From Freedom of Religion to Coronavirus Denial

The U.S. government was created with the mandate to not establish any state religion or to forbid any religion. There were a couple of ways this could have gone.

Here’s one path that was not taken. The freedom of religion and the separation of religion from the state could have encouraged a widespread understanding of what a crock of malarkey religion all is. If no religion can actually persuade everyone of its claims, if people choose their various and sundry religions based on factors wholly unrelated to persuasive argument, then why not let religion fade away with other myths and superstitions?

Here’s a large part of what actually happened. The freedom of religion created the practice of respecting as beyond question multiple conflicting and contradictory dogmas because each was declared by some person or group to be their religion. The right to believe what you declare it important to you to believe is more widely cherished in the United States than is the right to a decent standard of living.

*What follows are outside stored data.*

Lemma to_write_bid inp ls l ls' :
  S_NONE < S_RUN -> S_NONE < S_MASTER ->
  M_BID <> M_NONE -> M_BID <> M_ACK ->
  bid_inv ls ->
  to_write inp ls = (l, Ok ls') ->
  bid_inv ls'
  /\ same_config (ls_ctx ls) (ls_ctx ls')
  /\ (forall k, 0 <= k -> quiet (k + 1) ls ->
        quiet k ls' /\ m_msg (ls_msg ls') <> M_BID).
Proof.
  intros Hnr Hnm Hbn Hba [Hinv Hmsg] Hc.
  destruct (to_write_spec inp ls l ls' Hnr Hnm Hinv Hc)
    as (Hinv' & Hcfg & _).
  apply to_write_inv in Hc as (l0 & pre & low & l1 & Hpre & Hdec & _).
  apply before_decide_inv in Hpre as (ls2 & m & count & Hog & _ & Hpre).
  apply observe_and_gate_inv in Hog as (e0 & ls1 & e1 & Hobs & Hgate & _).
  apply observe_frame in Hobs as (Hctx1 & Hmsg1 & Hbid1 & Hup1 & _).
  assert (Hinv1 : loop_inv ls1).
  { unfold loop_inv in *. rewrite Hctx1, Hbid1. exact Hinv. }
  destruct (score_gate_spec inp ls1 e1 ls2 Hnr Hnm Hinv1 Hgate)
    as (Hinv2 & Hcfg2 & _).
  pose proof (score_gate_detail inp ls1 e1 ls2 Hgate) as Hshape.
  cbv zeta in Hshape. rewrite Hctx1, Hmsg1, Hbid1, Hup1 in Hshape.
  destruct (find_master_frame ls2)
    as (Hcfg3 & Hst3 & _ & _ & Hmsg3 & Hbid3 & Hup3 & _).
  set (ls3 := fst (fst (find_master ls2))) in *.
  assert (Hinv3 : loop_inv ls3).
  { unfold loop_inv in *. rewrite Hst3, Hbid3. exact Hinv2. }
  destruct (resolve_conflict_frame count ls3)
    as (Hcfg4 & _ & _ & _ & Hsame & Hconf).
  pose proof (resolve_conflict_inv count ls3 Hinv3) as Hinv4.
  rewrite <- Hpre in *.
  assert (Hw3 : qc_upgrade_wait (ls_ctx ls3)
                = qc_upgrade_wait (ls_ctx ls)).
  { rewrite <- Hctx1.
    destruct (same_config_trans _ _ _ Hcfg2 Hcfg3)
      as (_ & _ & _ & _ & Hw & _). exact Hw. }
  assert (Hmsg4 : m_msg (ls_msg pre) = M_BID -> ls_bid_pending pre <> 0).
  { destruct (master_conflict count (ls_ctx ls3)).
    - destruct (Hconf eq_refl) as (_ & _ & _ & Hm4). congruence.
    - rewrite (Hsame eq_refl), Hmsg3, Hbid3.
      destruct Hshape as [(_ & Hm & _)|[(_ & _ & Hm & _)
                                        |(_ & Hm & Hb & _)]];
        try congruence.
      rewrite Hm, Hb. exact Hmsg. }
  destruct Hinv4 as (Hst4 & Hb4 & Hbid4).
  destruct (decide_bid inp low pre l1 ls' Hbn Hba Hb4 Hmsg4 Hdec)
    as (Hup5 & Hmsg5 & Hquiet5).
  destruct (decide_spec inp low pre) as [_ Hspec].
  destruct (Hspec l1 ls' Hdec) as (_ & _ & _ & _ & Hcases).
  split; [split; assumption|]. split; [exact Hcfg|].
  intros k Hk (Hq1 & Hq2 & Hq3 & Hq4).
  assert (Hpre_quiet :
            ls_bid_pending pre = 0 /\ m_msg (ls_msg pre) <> M_BID
            /\ (qc_status (ls_ctx pre) = S_NONE
                \/ k + 1 <= ls_upgrade pre)).
  { destruct (master_conflict count (ls_ctx ls3)).
    - destruct (Hconf eq_refl) as (_ & Hu4 & Hb & Hm4).
      split; [exact Hb|]. split; [congruence|].
      right. rewrite Hu4, Hw3. lia.
    - rewrite (Hsame eq_refl), Hmsg3, Hbid3, Hup3, Hst3.
      destruct Hshape as [(Hs & Hm & Hb & Hu)
                         |[(_ & Hs & Hm & Hb & Hu)
                          |(Hs & Hm & Hb & Hu)]].
      + split; [exact Hb|]. split; [congruence|]. left. exact Hs.
      + split; [exact Hb|]. split; [congruence|].
        right. rewrite Hu. lia.
      + rewrite Hm, Hb, Hs, Hu.
        split; [exact Hq2|]. split; [exact Hq1|].
        destruct Hq4 as [Hn|Hu2]; [left; exact Hn|].
        right. replace (ls_upgrade ls >? 0) with true; [lia|].
        symmetry. rewrite Z.gtb_ltb. apply Z.ltb_lt. lia. }
  destruct Hpre_quiet as (Hpb & Hpm & Hps).
  assert (Hguard : ls_upgrade pre <> 0
                   \/ qc_status (ls_ctx pre) <> S_RUN).
  { destruct Hps as [Hn|Hu]; [right; rewrite Hn; lia|left; lia]. }
  destruct (Hquiet5 Hpb Hguard) as [Hb' Hm'].
  split; [|exact Hm'].
  unfold quiet. split; [exact Hm'|]. split; [exact Hb'|].
  destruct Hcfg as (_ & _ & _ & _ & Hw & _).
  split; [rewrite Hw; lia|].
  rewrite Hup5.
  destruct Hcases as [[Hs _]|(_ & _ & _ & Hne & _)];
    [rewrite Hs; exact Hps|contradiction].
Qed.

Lemma bid_inv_init ctx ni mask0 master_mask0 :
  M_BID <> 0 -> bid_inv (loop_init ctx ni mask0 master_mask0).
Proof.
  intros Hb0. unfold bid_inv, loop_inv, loop_init. simpl.
  split; [split; [auto|split; [lia|]]|]; intros Hx; congruence.
Qed.

(** X14. Throughout a run of [quorum_loop], however it ends, every
    status write that carries the message BID carries the state RUN; the
    write of a cycle that is then cut short by a reboot is no exception.
    (BID is taken to differ from 0, NONE and ACK, and NONE to lie below
    RUN and MASTER.) *)
Theorem bid_written_only_in_run ctx ni mask0 master_mask0 inputs :
  S_NONE < S_RUN -> S_NONE < S_MASTER ->
  M_BID <> 0 -> M_BID <> M_NONE -> M_BID <> M_ACK ->
  forall nid st msg mask master_mask,
    In (EWriteStatus nid st (Some msg) mask master_mask)
       (fst (fst (quorum_loop ctx ni mask0 master_mask0 inputs))) ->
    m_msg msg = M_BID ->
    st = S_RUN.
Proof.
  intros Hnr Hnm Hb0 Hbn Hba nid st msg mask master_mask.
  unfold quorum_loop.
  destruct (quorum_cycles (loop_init ctx ni mask0 master_mask0) inputs)
    as [[evs outs] r] eqn:Hq.
  cbn [fst]. intros Hin Hbid.
  apply in_split in Hin as (pre & post & Hev).
  destruct (run_write_at bid_inv)
    with (inputs := inputs)
         (ls := loop_init ctx ni mask0 master_mask0)
         (evs := evs) (outs := outs) (r := r) (pre := pre)
         (E := EWriteStatus nid st (Some msg) mask master_mask)
         (post := post)
    as (inp & ls0 & l & s & post' & _ & Hinv & Htw & HE & _).
  - intros inp ls l s Hinv Htw.
    apply (to_write_bid inp ls l s Hnr Hnm Hbn Hba Hinv Htw).
  - apply bid_inv_init. exact Hb0.
  - exact Hq.
  - discriminate.
  - exact Hev.
  - destruct (to_write_bid inp ls0 l s Hnr Hnm Hbn Hba Hinv Htw)
      as ([(_ & _ & Hrun) Hm] & _).
    unfold write_of in HE. injection HE as _ -> -> _ _.
    auto.
Qed.
(** * dockstring.utils: a shallow embedding and its verified properties

    The module [dockstring/utils.py] is glue around a cheminformatics
    toolkit (RDKit), the Python regular-expression engine and two command
    line tools.  This development embeds

    - the two text parsers ([parse_scores_from_output],
      [parse_search_box_conf]) on top of a backtracking regular-expression
      matcher that follows the semantics of Python's [re] for the operators
      the two patterns use;
    - the molecule checks and the force-field refinement, as programs in a
      state-and-exception monad over a heap of molecule objects, the
      toolkit's log switches and a trace of the toolkit calls made.

    A text is a Rocq string, each character a code point below 256.  The
    parsers take the characters of their file as stored and read them as
    Python's text mode does, every line end turned into a newline.  The
    toolkit is an interface ([RDKit]) whose operations are parameters of
    the development. *)

From Stdlib Require Import Ascii String List Arith Lia Sorted.
From stdpp Require Import gmap strings list fin_maps pretty.
Import ListNotations.
(** * Log_Report_Generator.py: the usage report pipeline

    A shallow embedding of [src/script/Log_Report_Generator.py].  The script
    is a straight line of pandas calls over one in-memory table; every call is
    rendered here as a function on lists of rows, with the row labels pandas
    keeps in the index written out, and the top-level script as a computation
    that prints, writes the report and may raise.

    What is taken from pandas, as of the script's date: [read_csv] types a
    column by its cells; [to_numeric(errors='coerce')] gives NaN for what is
    no number; [astype(int)] truncates floats and calls [int] on objects;
    a boolean Series used as indexer is aligned on the index;
    [value_counts] orders by count; [groupby] orders by key and aggregates
    the numeric columns; [merge] pairs rows of equal key, left rows first;
    [round] rounds halves to even.

    The file has two parts.  The first follows the script on a log whose
    [USER_ID] and [WHEN_CREATED] columns hold text in every cell, with the
    integers and the means taken exactly ([Z] and [Q]): it keeps the row
    labels, the lines printed, the report written and the exceptions of
    steps 5 and 6.  The second part, [Typed], types every column the way
    [pd.read_csv] does (numbers, missing cells, text), with the sums of
    [int64] and the roundings of [float64], and gives steps 4 to 10 as a
    function from the two files to the rows of the table written.  The
    lookup table has the four columns the script declares for it
    ([USER_ID], [User_Name], [Email], [Org]).  Steps 1 to 3 and 11 touch the
    file system only; they are modelled on their own (the paths, the merge
    of the daily files, the clean-up). *)

From Stdlib Require Import ZArith NArith QArith Qround Qabs Qpower.
From Stdlib Require Import List String Ascii Bool.
From Stdlib Require Import Lia Lqa.
From Stdlib Require Import Sorted Permutation DecimalString.
Import ListNotations.

Local Open Scope string_scope.
Local Open Scope Z_scope.

(* ================================================================== *)
(** * Python's order on [str] *)

(** [a <= b] on Python strings compares code points left to right, which is
    what [String.leb] does on bytes. *)
Definition str_le (a b : string) : bool := String.leb a b.
Definition str_ge (a b : string) : bool := String.leb b a.

(* ================================================================== *)
(** * Cells, rows and frames *)

(** A cell of the [NUM_SUBMITTED_REQUESTS] column, by what the text in the
    file is to pandas' parsers. *)
Inductive cell : Type :=
| IntText (n : Z)        (** a decimal integer, [7] *)
| FloatText (q : Q)      (** any other number, [5.5] *)
| NaN                    (** an empty cell *)
| Text (s : string).     (** anything else, such as a repeated header line *)

Inductive dtype : Set := int64 | float64 | object.

Inductive exn : Set :=
| ValueError          (** [int('5.5')], raised by [astype(int)] *)
| IndexError          (** [index[0]] of an empty index *)
| KeyError            (** a label the Series does not have *)
| IndexingError       (** a boolean indexer that does not cover the index *)
| AttributeError.     (** [.str] on a column that holds no strings *)

(** The log table: the three columns the script reads, the type of the
    job-size column left open (cells as read, integers after step 5). *)
Module Log.
Record row (T : Type) : Type := mk
    { USER_ID : string;
      WHEN_CREATED : string;
      NUM_SUBMITTED_REQUESTS : T }.
Arguments mk {T} _ _ _.
Arguments USER_ID {T} _.
Arguments WHEN_CREATED {T} _.
Arguments NUM_SUBMITTED_REQUESTS {T} _.
End Log.

(** The client lookup table. *)
Module LookUp.
Record row : Type := mk
    { USER_ID : string;
      User_Name : option string;
      Email : option string;
      Org : option string }.
End LookUp.

(** [dfTotalAddresses], [dfJobSubmissions], [dfAveragePerJob]: a key and one
    value column. *)
Definition keyed (V : Type) : Type := list (string * V).

(** [dfFinalReport]: columns [USER_ID], [Total], [Jobs], [Avg]. *)
Module Final.
Record row : Type := mk
    { USER_ID : string; Total : Z; Jobs : Z; Avg : Q }.
End Final.

(** [dfCPFUsage], the table that is written out. *)
Module Usage.
Record row : Type := mk
    { USER_ID : string; Total : Z; Jobs : Z; Avg : Q;
      User_Name : option string;
      Email : option string;
      Org : option string }.
End Usage.

(** A DataFrame (or Series) with its index: rows keep the label they were
    read under when other rows are filtered away. *)
Definition frame (A : Type) : Type := list (nat * A).

Definition labels {A} (df : frame A) : list nat := map fst df.
Definition values {A} (df : frame A) : list A := map snd df.

(** [pd.read_csv] numbers the rows [0 .. n-1]. *)
Definition read_csv {A} (rows : list A) : frame A :=
  combine (seq 0 (List.length rows)) rows.

Fixpoint at_label {B} (i : nat) (s : frame B) : option B :=
  match s with
  | [] => None
  | (j, b) :: s' => if Nat.eqb i j then Some b else at_label i s'
  end.

(** [df[mask]] and [df.loc[mask]] for a boolean Series [mask]: the mask is
    reindexed to the frame's index, a label the mask does not have raises,
    and the rows whose label is mapped to [True] are kept. *)
Definition covers {A} (mask : frame bool) (df : frame A) : bool :=
  forallb (fun ir => match at_label (fst ir) mask with
                     | Some _ => true | None => false end) df.

Definition keep_true {A} (mask : frame bool) (df : frame A) : frame A :=
  filter (fun ir => match at_label (fst ir) mask with
                    | Some b => b | None => false end) df.

Definition loc {A} (df : frame A) (mask : frame bool) : exn + frame A :=
  if covers mask df then inr (keep_true mask df) else inl IndexingError.

(** A Series computed row by row from a frame has the frame's index. *)
Definition series_of {A B} (f : A -> B) (df : frame A) : frame B :=
  map (fun ir => (fst ir, f (snd ir))) df.

(* ================================================================== *)
(** * Step 5: integer data type *)

(** [pd.read_csv] types a column by its cells: all integers, else all numbers
    or empty, else Python objects. *)
Definition is_int (c : cell) : bool :=
  match c with IntText _ => true | _ => false end.

Definition is_float (c : cell) : bool :=
  match c with IntText _ | FloatText _ | NaN => true | Text _ => false end.

Definition infer_dtype (col : list cell) : dtype :=
  match col with
  | [] => object
  | _ => if forallb is_int col then int64
         else if forallb is_float col then float64 else object
  end.

(** [pd.to_numeric(., errors='coerce')]: the number, or NaN ([None]) for what
    does not parse. *)
Definition to_numeric (c : cell) : option Q :=
  match c with
  | IntText n => Some (inject_Z n)
  | FloatText q => Some q
  | NaN | Text _ => None
  end.

Definition notnull {A} (o : option A) : bool :=
  match o with Some _ => true | None => false end.

(** The cast of a float to [int] truncates towards zero. *)
Definition trunc (q : Q) : Z := Z.quot (Qnum q) (Z.pos (Qden q)).

(** [astype(int)] on one cell: a float column truncates, an object column
    calls [int] on the Python string, which takes integer text only. *)
Definition astype_int (dt : dtype) (c : cell) : exn + Z :=
  match c with
  | IntText n => inr n
  | FloatText q => match dt with float64 => inr (trunc q) | _ => inl ValueError end
  | NaN | Text _ => inl ValueError
  end.

Fixpoint astype_rows (dt : dtype) (df : frame (Log.row cell))
  : exn + frame (Log.row Z) :=
  match df with
  | [] => inr []
  | (i, r) :: df' =>
      match astype_int dt (Log.NUM_SUBMITTED_REQUESTS r) with
      | inl e => inl e
      | inr n =>
          match astype_rows dt df' with
          | inl e => inl e
          | inr out =>
              inr ((i, Log.mk (Log.USER_ID r) (Log.WHEN_CREATED r) n) :: out)
          end
      end
  end.

(** [csvLogFileContent[pd.to_numeric(...).notnull()]] followed by the
    [astype(int)] assignment. *)
Definition numeric_mask (df : frame (Log.row cell)) : frame bool :=
  series_of (fun r => notnull (to_numeric (Log.NUM_SUBMITTED_REQUESTS r))) df.

Definition column_dtype (df : frame (Log.row cell)) : dtype :=
  infer_dtype (map Log.NUM_SUBMITTED_REQUESTS (values df)).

Anti-intellectualism is baked right into the U.S. conception of civil and political rights. If the world is full of religions whose adherents mostly acquired their “beliefs,” not through any awareness of reasons to believe them but through what family they were born into, then something must be done to salvage the respectability of religion. In the United States, people have tried everything. Countless crackpots have invented their own religions, claiming magical revelations rather than inherited teachings. Millions of mushy-headed mean-wellers have discovered something or other that all religions have in common, for the purpose of thereby declaring them all to be true — but, of course, the only thing that they all have in common is the practice of claiming to “believe” stuff for no good reason (quite an odd foundation for claiming to believe all of them). And mostly, a society has simply been developed in which it is each person’s treasured prerogative to assert his or her “belief” in anything at all, and the height of rudeness, insensitivity, or even bigotry to challenge the claims of others — especially, most importantly, the claims that appear the most ludicrous.

This is a different feature of U.S. society than the oft-lamented over-abundance of information that famously makes it difficult to know which news sources to believe. It’s a different, though not unrelated, problem from that of irresponsible public figures promoting fantastic or fascistic ideas. What makes U.S. society so open to nonsensical claims is its longstanding practice of telling itself that belief is a choice, like what clothes to put on in the morning is a choice. Should I believe the Republicans’ BS or the Democrats’ BS? It’s a style preference. The important thing is to go to the best church and to declare my “belief” for what the pastor says in that church. No pastor can be complete without a proper flock.

And so, in the nation doing the very worst among wealthy nations on earth at handling the Coronavirus (apart from Sweden which has consciously tried not to handle it), many people are determined to believe it doesn’t exist, or doesn’t spread, or can’t be asymptomatic, or doesn’t kill, or is easily blocked by wearing a mask around your neck but not your face. Pick what you want to do, what you’re tired of, what you long for. Declare your “beliefs” accordingly. Locate  the suitable “journalism” and “science” that you can pretend motivated your “beliefs.” And raise holy hell if anyone questions your right to believe what you want to believe when you’re obviously not harming them.

Except that, of course, you are harming them by helping to spread a deadly disease. People who sign up for tickets to a Trump rally in order to not use them and leave seats empty probably do more for the public health (diminishing both a disease pandemic and a fascism pandemic) than people who appeal to verifiable information in an effort to persuade others about the spread of the disease. Yet facts are not utterly impotent. Informing and persuading people with what we know and why it matters is both what we need to do in the current situation and what we need to encourage everyone to try to do in every situation.

Of course, the fact that the United States is doing worse in this pandemic than other countries runs up against the more-or-less religious belief that the United States always does better than other countries, but ridding people of that notion could be a big added benefit of asking them to try thinking intelligently right about now.